Now you can begin water etching. Gently begin wiping the surface with a damp sponge (4); any type of sponge will work, but a synthetic, small, yellow one is preferred. The areas covered with ModPodge® will remain raised clay and where there is none, the clay will wipe away, becoming recessed. Rotate your sponge consistently while wiping—you don’t want clay caught in the sponge or it will abrade the ModPodge® away before your desired depth is achieved. Rinse your sponge out often. Amy usually only makes a few passes between rinsing. Allowing the piece to dry for a few minutes will help you to achieve a deeper recess while maintaining a clean line. You can also add more layers of ModPodge® at this stage to accomplish varying depths or multiple patterns.

**First published in 2016.
  • Patrick C.

    Is there any effect on other potty pieces in the kiln during bisque or glaze firing? Also does it work with cone 6 clay?

  • Jonathan G.

    This is very clever. There is also a way to make non-stinky Shellac that will brush on more smoothly. Shellac is a natural product, and it can be made without the toxic thinners. Purchase Shellac flakes from a woodworker’s supply and mix them with 190 proof alcohol. The resulting shellac is virtually odorless, and you can mix the flakes to the level of consistency that works best for you.

  • Carmillia K.

    I would like to get an answer to Bridget’s post before I try this on my cups! I hope it comes soon

  • Bonita E.

    I must have done something wrong along the line, because this did not work for me. When I went to pull the stencil off, all of the Mod Podge pulled off. It wouldn’t just pull the stencil, it all pulled off in one big rubbery piece. Where did I go wrong? I used the glossy Mod Podge as suggested in the magazine.

  • Bonita E.

    I must have gone wrong somewhere, because this did not work for me. The Mod Podge all pealed off as I was trying to lift the paper stencils. It did not come off just where I was lifting the paper, it came off in one big piece, all attached. In order to remove just the paper, I had to use an Exacto blade to cut the Mod Podge. The Mod Podge became a rubber coat that wouldn’t separate.

    Where did I go wrong?

    • Meredith G.

      Hi Bonita, I haven’t tried this myself yet, but based on my experience with mod podge, I believe you would need to peel the ovals off when the mod podge had just barely begun to dry (before it gets rubbery). Then you wait for it to dry completely before you do the wet sponge rub off part.

  • I use the glossy kind, but I don’t think it would make a difference if you used the other kind.

  • Deanna R.

    When you wipe with the sponge, it wipes away the bare clay, leaving a recessed area.
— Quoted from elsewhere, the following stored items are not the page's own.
(** Assigning one value to a run of keys. *)
Lemma foldl_dict_set_get (l : list string) d v k :
  dict_get (foldl (λ d k, dict_set d k v) d l) k
  = if decide (k ∈ l) then Some v else dict_get d k.
Proof.
  revert d. induction l as [|x l IH]; intros d; [done|].
  - cbn [foldl]. rewrite IH, dict_get_set.
    destruct (decide (k ∈ l)) as [Hin|Hnin].
    + rewrite decide_True; [done|]. apply elem_of_cons; by right.
    + destruct (decide (x = k)) as [->|Hne].
      * rewrite decide_True; [done|]. apply elem_of_cons; by left.
      * rewrite decide_False; [done|].
        rewrite elem_of_cons. intros [->|?]; done.
Qed.

Lemma foldl_dict_set_NoDup (l : list string) d v :
  NoDup d.*1 → NoDup (foldl (λ d k, dict_set d k v) d l).*1.
Proof.
  revert d. induction l as [|x l IH]; intros d Hd; simpl; [done|].
  by apply IH, dict_set_NoDup.
Qed.
End DictFacts.

(** * Facts about the two loops of [explode_xref] *)

Section LoopFacts.
Variable order : set_order.
Implicit Types (d : dict) (rows : list xref_row) (k v : string).

Lemma search_row_get d v str d' k :
  search_row order d (v, Some str) = inr d' →
  dict_get d' k = if decide (k ∈ split str) then Some v else dict_get d k.
Proof.
  intros [= <-]. rewrite foldl_dict_set_get.
  destruct (decide (k ∈ iter_of order (split str))) as [Hin|Hnin].
  - rewrite decide_True; [done|]. by apply iter_elem in Hin.
  - rewrite decide_False; [done|]. by rewrite <-(iter_elem order).
Qed.

Lemma search_row_NoDup d row d' :
  search_row order d row = inr d' → NoDup d.*1 → NoDup d'.*1.
Proof.
  destruct row as [v [str|]]; [|done].
  intros [= <-] Hd. by apply foldl_dict_set_NoDup.
Qed.

Lemma search_loop_NoDup rows d d' :
  search_loop order d rows = inr d' → NoDup d.*1 → NoDup d'.*1.
Proof.
  revert d. induction rows as [|row rows IH]; intros d; simpl.
  - by intros [= <-].
  - destruct (search_row order d row) as [e|d1] eqn:Hrow; [done|].
    intros Hloop Hd. eapply IH; [done|]. by eapply search_row_NoDup.
Qed.

(** The search loop raises exactly when some member list is null. *)
Lemma search_loop_raises rows d :
  Exists (λ row, row.2 = None) rows →
  search_loop order d rows = inl AttributeError.
Proof.
  intros Hex. revert d.
  induction rows as [|[v [str|]] rows IH]; intros d; simpl.
  - by apply Exists_nil in Hex.
  - apply IH. apply Exists_cons in Hex as [Hex|Hex]; done.
  - done.
Qed.

Lemma search_loop_returns rows d :
  Forall (λ row, is_Some row.2) rows →
  ∃ d', search_loop order d rows = inr d'.
Proof.
  intros Hall. revert d.
  induction Hall as [|[v [str|]] rows [? Hs] Hall IH]; intros d; simpl.
  - by eexists.
  - apply IH.
  - done.
Qed.

(** Last write wins: afterwards a key holds the voting precinct of the
    last row that mentions it. *)
Lemma search_loop_get rows d d' k :
  search_loop order d rows = inr d' →
  dict_get d' k = match last_assignment rows k with
                  | Some v => Some v
                  | None => dict_get d k
                  end.
Proof.
  unfold last_assignment. revert d.
  induction rows as [|[v [str|]] rows IH]; intros d; simpl.
  - by intros [= <-].
  - intros Hloop. rewrite (IH _ Hloop), filter_cons.
    rewrite foldl_dict_set_get.
    destruct (decide (mentions k (v, Some str))) as [Hm|Hm];
      unfold mentions in Hm; simpl in Hm.
    + rewrite last_cons. destruct (last (filter _ rows)); simpl; [done|].
      rewrite decide_True; [done|]. by apply iter_elem.
    + destruct (last (filter _ rows)); simpl; [done|].
      rewrite decide_False; [done|]. by rewrite iter_elem.
  - done.
Qed.

Lemma last_assignment_is_Some rows k :
  is_Some (last_assignment rows k) ↔ Exists (mentions k) rows.
Proof.
  unfold last_assignment. rewrite fmap_is_Some, Exists_exists. split.
  - intros [row Hlast].
    apply last_Some_elem_of, list_elem_of_filter in Hlast as [Hm Hin].
    by exists row.
  - intros (row & Hin & Hm).
    destruct (last (filter (mentions k) rows)) eqn:Hlast; [by eexists|].
    apply last_None in Hlast.
    assert (row ∈ filter (mentions k) rows) as Hf
      by by apply list_elem_of_filter.
    rewrite Hlast in Hf. by apply not_elem_of_nil in Hf.
Qed.

(** The keys of the dictionary are the tokens of the member lists. *)
Lemma search_loop_keys rows d' k :
  search_loop order [] rows = inr d' →
  k ∈ d'.*1 ↔ Exists (mentions k) rows.
Proof.
  intros Hloop.
  rewrite <-last_assignment_is_Some, <-dict_get_is_Some.
  rewrite (search_loop_get _ _ _ _ Hloop). simpl.
  destruct (last_assignment rows k); [|done].
  split; intros _; by eexists.
Qed.

Lemma insert_loop_table d items tbl :
  (insert_loop d items tbl).2 = tbl ++ written d items.
Proof.
  revert tbl. induction items as [|[k v] items IH]; intros tbl; simpl.
  - by rewrite app_nil_r.
  - destruct (dict_get d v); simpl; [|by rewrite app_nil_r].
    by rewrite IH, <-app_assoc.
Qed.

Lemma insert_loop_status d items tbl :
  (insert_loop d items tbl).1 = None
  ↔ Forall (λ item, is_Some (dict_get d item.2)) items.
Proof.
  revert tbl. induction items as [|[k v] items IH]; intros tbl; simpl.
  - split; [by constructor|done].
  - rewrite Forall_cons. simpl.
    destruct (dict_get d v) as [g|] eqn:Hv; simpl.
    + rewrite IH. split; [by split; [eexists|]|by intros [_ ?]].
    + split; [done|]. by intros [[? [=]] _].
Qed.

Lemma written_keys d items : (written d items).*1 `prefix_of` items.*1.
Proof.
  induction items as [|[k v] items IH]; simpl; [done|].
  destruct (dict_get d v); simpl.
  - by apply prefix_cons.
  - apply prefix_nil.
Qed.

Lemma written_length d items :
  Forall (λ item, is_Some (dict_get d item.2)) items →
  length (written d items) = length items.
Proof.
  induction 1 as [|[k0 v0] items [g Hg] Hall IH]; simpl; [done|].
  simpl in Hg. rewrite Hg. simpl. by rewrite IH.
Qed.

Lemma written_lookup d items k :
  Forall (λ item, is_Some (dict_get d item.2)) items →
  dict_get (written d items) k = dict_get items k ≫= dict_get d.
Proof.
  induction 1 as [|[k0 v0] items [g Hg] Hall IH]; simpl; [done|].
  simpl in Hg. rewrite Hg. simpl.
  destruct (decide (k0 = k)); simpl; [by rewrite Hg|done].
Qed.

(** The result of [explode_xref] in terms of the dictionary built. *)
Lemma explode_xref_result rows d tbl :
  search_loop order [] rows = inr d →
  explode_xref order rows tbl
  = (if decide (closed d) then Returned else SysExit 208,
     tbl ++ written d d).
Proof.
  intros Hloop. unfold explode_xref. rewrite Hloop.
  pose proof (insert_loop_table d d tbl) as Htbl.
  pose proof (insert_loop_status d d tbl) as Hst.
  destruct (insert_loop d d tbl) as [[e|] tbl']; simpl in *; subst tbl'.
  - rewrite decide_False; [done|]. intros Hc. by apply Hst in Hc.
  - rewrite decide_True; [done|]. by apply Hst.
Qed.
End LoopFacts.

Section ExplodeFacts.
Variable order : set_order.
Implicit Types (d : dict) (rows : list xref_row) (k v : string).

Lemma iter_of_nil : iter_of order [] = [].
Proof.
  destruct (iter_of order []) as [|x l] eqn:Hl; [done|].
  assert (x ∈ iter_of order []) as Hx by (rewrite Hl; apply elem_of_cons; by left).
  apply iter_elem in Hx. by apply not_elem_of_nil in Hx.
Qed.

(** Keys that are all new are appended in the order they are visited. *)
Lemma foldl_dict_set_fresh (l : list string) d v :
  NoDup l → (∀ x, x ∈ l → x ∉ d.*1) →
  foldl (λ d k, dict_set d k v) d l = d ++ ((λ k, (k, v)) <$> l).
Proof.
  intros Hl. revert d.
  induction Hl as [|x l Hx Hl IH]; intros d Hfresh; simpl.
  - by rewrite app_nil_r.
  - assert (dict_set d x v = d ++ [(x, v)]) as ->.
    { assert (x ∉ d.*1) as Hxd by (apply Hfresh, elem_of_cons; by left).
      clear -Hxd. induction d as [|[k0 v0] d IH]; simpl; [done|].
      rewrite fmap_cons, not_elem_of_cons in Hxd. destruct Hxd as [Hne Hxd].
      rewrite decide_False by done. by rewrite IH. }
    rewrite IH, <-app_assoc; [done|].
    intros y Hy. rewrite fmap_app, elem_of_app. simpl.
    intros [Hyd|Hyx%list_elem_of_singleton].
    + eapply Hfresh; [|done]. apply elem_of_cons; by right.
    + by subst.
Qed.

Lemma search_loop_app rows1 rows2 d :
  search_loop order d (rows1 ++ rows2)
  = match search_loop order d rows1 with
    | inl e => inl e
    | inr d1 => search_loop order d1 rows2
    end.
Proof.
  revert d. induction rows1 as [|row rows1 IH]; intros d; simpl; [done|].
  destruct (search_row order d row); [done|apply IH].
Qed.

(** The values of the dictionary are voting precincts of the table. *)
Lemma search_loop_values rows d k v :
  search_loop order [] rows = inr d → (k, v) ∈ d → v ∈ rows.*1.
Proof.
  intros Hloop Hin.
  assert (NoDup d.*1) as Hnd
    by (eapply search_loop_NoDup; [done|apply NoDup_nil_2]).
  apply (dict_get_elem _ _ _ Hnd) in Hin.
  rewrite (search_loop_get _ _ _ _ _ Hloop) in Hin. simpl in Hin.
  unfold last_assignment in Hin.
  destruct (last (filter (mentions k) rows)) as [row|] eqn:Hlast;
    simpl in Hin; [|done].
  injection Hin as <-.
  apply last_Some_elem_of, list_elem_of_filter in Hlast as [_ Hrow].
  apply list_elem_of_fmap. by exists row.
Qed.

(** When no voting precinct of the table is itself listed as a regular
    precinct, the first lookup of the insert loop already raises. *)
Lemma explode_xref_unresolved rows tbl k0 :
  Forall (λ row, is_Some row.2) rows →
  Exists (mentions k0) rows →
  Forall (λ row, ¬ Exists (mentions row.1) rows) rows →
  explode_xref order rows tbl = (SysExit 208, tbl).
Proof.
  intros Hsome Hk0 Hno.
  destruct (search_loop_returns order rows [] Hsome) as [d Hd].
  rewrite (explode_xref_result _ _ _ _ Hd).
  assert (∀ k v, (k, v) ∈ d → dict_get d v = None) as Hun.
  { intros k v Hin. apply dict_get_None.
    rewrite (search_loop_keys _ _ _ _ Hd).
    apply (search_loop_values _ _ _ _ Hd) in Hin.
    apply list_elem_of_fmap in Hin as (row & -> & Hrow).
    by rewrite Forall_forall in Hno; apply Hno. }
  apply (search_loop_keys _ _ _ _ Hd) in Hk0.
  destruct d as [|[k v] d]; [by apply not_elem_of_nil in Hk0|].
  assert (dict_get ((k, v) :: d) v = None) as Hv
    by (eapply Hun, elem_of_cons; by left).
  rewrite decide_False.
  - cbn [written]. by rewrite Hv, app_nil_r.
  - intros Hc. apply Forall_cons in Hc as [[? Hc] _].
    cbn [snd] in Hc. by rewrite Hv in Hc.
Qed.

(** The exploded table never holds a regular precinct twice. *)
Lemma explode_xref_keys_NoDup rows : NoDup (explode_xref order rows []).2.*1.
Proof.
  destruct (search_loop order [] rows) as [e|d] eqn:Hd.
  - unfold explode_xref. rewrite Hd. simpl. apply NoDup_nil_2.
  - rewrite (explode_xref_result _ _ _ _ Hd). simpl.
    assert (NoDup d.*1) as Hnd
      by (eapply search_loop_NoDup; [done|apply NoDup_nil_2]).
    destruct (written_keys d d) as [l Hl]. rewrite Hl in Hnd.
    by apply NoDup_app in Hnd as (? & _ & _).
Qed.
End ExplodeFacts.

(** * Facts about the fill *)

Section FillFacts.
Context {Attrs : Type}.
Implicit Types (r : precinct_row Attrs) (fc : list (precinct_row Attrs)).

Lemma update_loop_rows fc n : (update_loop fc n).1 = filled <$> fc.
Proof.
  revert n. induction fc as [|r fc IH]; intros n; simpl; [done|].
  unfold where_clause, filled at 1.
  destruct (VotePrec r) as [g|] eqn:Hg; simpl.
  - specialize (IH n). destruct (update_loop fc n). simpl in IH. by subst.
  - specialize (IH (S n)). destruct (update_loop fc (S n)).
    simpl in IH. by subst.
Qed.

Lemma update_loop_count fc n :
  (update_loop fc n).2 = n + length (filter (λ r, VotePrec r = None) fc).
Proof.
  revert n. induction fc as [|r fc IH]; intros n; [simpl; lia|].
  cbn [update_loop]. rewrite filter_cons.
  unfold where_clause, cursor_fields.
  destruct (VotePrec r) as [g|].
  - rewrite bool_decide_false, decide_False by done.
    specialize (IH n). destruct (update_loop fc n). simpl in *. lia.
  - rewrite bool_decide_true, decide_True by done.
    specialize (IH (S n)). destruct (update_loop fc (S n)). simpl in *. lia.
Qed.

Lemma filled_is_Some r : is_Some (VotePrec (filled r)).
Proof. unfold filled. destruct (VotePrec r) eqn:Hg; simpl; eauto. Qed.

Lemma filled_id r : is_Some (VotePrec r) → filled r = r.
Proof. unfold filled. by intros [g ->]. Qed.

Lemma filled_idemp r : filled (filled r) = filled r.
Proof. apply filled_id, filled_is_Some. Qed.

Lemma filled_Precinct r : Precinct (filled r) = Precinct r.
Proof. unfold filled. by destruct (VotePrec r). Qed.

Lemma filled_other_fields r : other_fields (filled r) = other_fields r.
Proof. unfold filled. by destruct (VotePrec r). Qed.

Lemma first_match_None (tbl : table) k : first_match tbl k = None ↔ k ∉ tbl.*1.
Proof. apply (dict_get_None tbl k). Qed.
End FillFacts.

(** * The resolver in terms of the rows *)

Section ResolverFacts.
Variable order : set_order.
Implicit Types (d : dict) (rows : list xref_row) (k v : string).

Lemma search_loop_lookup rows d k :
  search_loop order [] rows = inr d → dict_get d k = last_assignment rows k.
Proof.
  intros Hloop. rewrite (search_loop_get _ _ _ _ _ Hloop). simpl.
  by destruct (last_assignment rows k).
Qed.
The masked areas remain higher because the sponge can’t wipe them away.

  • elena e.

    If the Mod Podge resists the water, why are the ovals recessed? Shouldn’t they be raised?

  • Judith K.

    Any fumes are bad for you to breathe. Modge Podge is stinky- apply it in a well ventilated area- this coming from an art teacher of over 40 years, and make sure your kiln is well ventillated for the same reason.

  • Florence W.

    Excellent idea – something I’ve wanted to try for years. Is there any toxicity associated with the burning off of the ModPodge in the kiln?

  • Esther S.

    Is there any byproduct that could be harmful to kiln elements when it burns off in the kiln? How to find this out?

  • Ash N.

    ModPodge is fired off during the bisque. And you are correct that water-etching works best on porcelain, however, you can water-etch with stoneware or earthenware if it is relatively smooth clay.

  • Subscriber T.

    I have the same question as Elena, i.e. can the piece be fired with the ModPodge on it. Also, I understood that water etching usually gets used on porcelain (because of the lack of grog). The article doesn’t mention that, so is stoneware okay?

  • Ash N.

    This is a oval paper-punch. You can get find different shaped paper-punches at most craft stores.

  • David C.

    Thanks for new technique! Question: In Figure 1, what is the scissors- like tool which appears to cut ovals?

  • Ash N.

    Mod Podge is a decoupage medium — an all-in-one glue, sealer and finish used to attach paper and fabric to various surfaces.

    • Modpodge is a water based very elastic/ flexible Acrylic Emulsion (dispersion) commonly used as a binder for very flexible paints and waterproofing compounds.